This website is based on our book, Postmarked Milledgeville: A Guide to Flannery O’Connor’s Correspondence in Libraries and Archives, published in 2002 by Georgia College & State University. We are adding to our research and moving our findings to this website because the number of archives and libraries holding letters to and from Flannery O’Connor changes periodically. While the book has served scholars as a starting point, we hope to use this website to provide the most up-to-date information on the letters and their locations as possible.
This website provides descriptions of letters to and from Flannery O’Connor found in library and archival collections in the United States. The descriptions are meant to serve as a guide rather than a definitive explanation of what can be found in each collection and in each letter. While many of the collections we found contain material such as clippings, speeches, and photographs, our book and this website will focus on the letters themselves. In our search for O’Connor’s correspondence, we located several collections containing photocopies of original letters and other collections holding the original letters.
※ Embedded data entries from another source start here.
(** A part of the queue of a side completes. *)
Lemma books_complete l x d c q1 q2 out : owes l x -> queue c (descriptors x d) = q1 ++ q2 -> Forall (of_side d c) q1 -> Forall2 is_result q1 out ->
  owes l (complete (map queued out) (set_descriptor d (set_queue c q2 (descriptors x d)) x)).
Proof.
  intros Hb Hq Hs Hf d' c'. destruct (is_result_sides d c q1 out Hs Hf) as [Ho Hi]. cbn [completed complete set_completed set_descriptor set_descriptors enqueued descriptors].
  rewrite completed_app, (completed_side d c out Ho), <- Hb. destruct (decide (d = d')) as [<- | Hn].
  - rewrite fn_lookup_insert, queue_set_queue. destruct (decide (c' = c)) as [-> | Hc].
    + rewrite !bool_decide_eq_true_2 by done. rewrite Hq, Hi. unfold ids. by rewrite map_app, !app_assoc.
    + rewrite (bool_decide_eq_false_2 (c' = c)) by done. rewrite bool_decide_eq_false_2 by (intros [_ ?]; done). by rewrite app_nil_r.
  - rewrite fn_lookup_insert_ne by done. rewrite bool_decide_eq_false_2 by (intros [? _]; congruence). by rewrite app_nil_r.
Qed.

(** *** The steps *)

Lemma wf_complete l x : wf x -> wf (complete l x).
Proof. intros Hw. by apply (wf_same x). Qed.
In order to avoid repetition, the photocopied correspondence is noted with the archives holding those photocopies, but the full description of the letters can be found with the archives holding the original letters.
This guide provides a description of broad topics mentioned in the letters. While we have made an effort to mention important names and events in each set of correspondence, we have not mentioned every person and event written about in all of these O’Connor letters. The events and people noted do not constitute an editorial comment by the authors of this guide. After reading hundreds of O’Connor’s letters, we noticed that some sets of correspondence seemed uncharacteristic of O’Connor’s already published correspondence, and we have tried to make note of these differences. We realize that as more of O’Connor’s correspondence is discovered and studied, these letters may lose their significance. However, at this time we believe that scholars of O’Connor’s work will appreciate this information and find it helpful in forming a more nearly complete picture of O’Connor’s life in letters.
In our research we found several of the institutions holding small collections of O’Connor letters are willing to make photocopies of materials and mail them to scholars. Nevertheless, certain restrictions, imposed on institutions by gift agreements or institutional policy prevent many archives from photocopying original letters. In order to view letters in the more restricted collections, scholars will find it necessary to visit the institutions.
Because of the inconsistent nature of archival collections, every description on the website has a slightly different format. In order to create some consistency, we have used the term “Collection ID” to refer to the series of numbers or letters an archives has assigned to a collection. “NUCMC” refers to the identification number the collection has been assigned for the Library of Congress’s National Union Catalog of Manuscript Collections. Not all collections have been assigned such a number, but the numbers where provided may be helpful when requesting or citing material in these collections.
Each entry in this guide also lists the folder and box numbers and/or collection information necessary to locate O’Connor’s correspondence within each collection. Because some of these may be considered “unprocessed” by the archives holding the materials, scholars should be aware that box and folder numbers may change over a period of time as archivists process these collections. Several of the large collections holding O’Connor letters require more complex arrangements. Thus, in order to provide some context for the O’Connor letters, we have provided either an outline of the collection or an outline of a portion of the collection.
Sally Fitzgerald’s The Habit of Being: Letters of Flannery O’Connor (New York: Farrar, Straus, Giroux, 1979) was the benchmark to which we compared the original letters. While we noticed inconsistencies in some of the original letters with versions published in The Habit of Being, we have not noted the inconsistencies in this guide. Unless otherwise noted, the letters described in each entry were not published in The Habit of Being.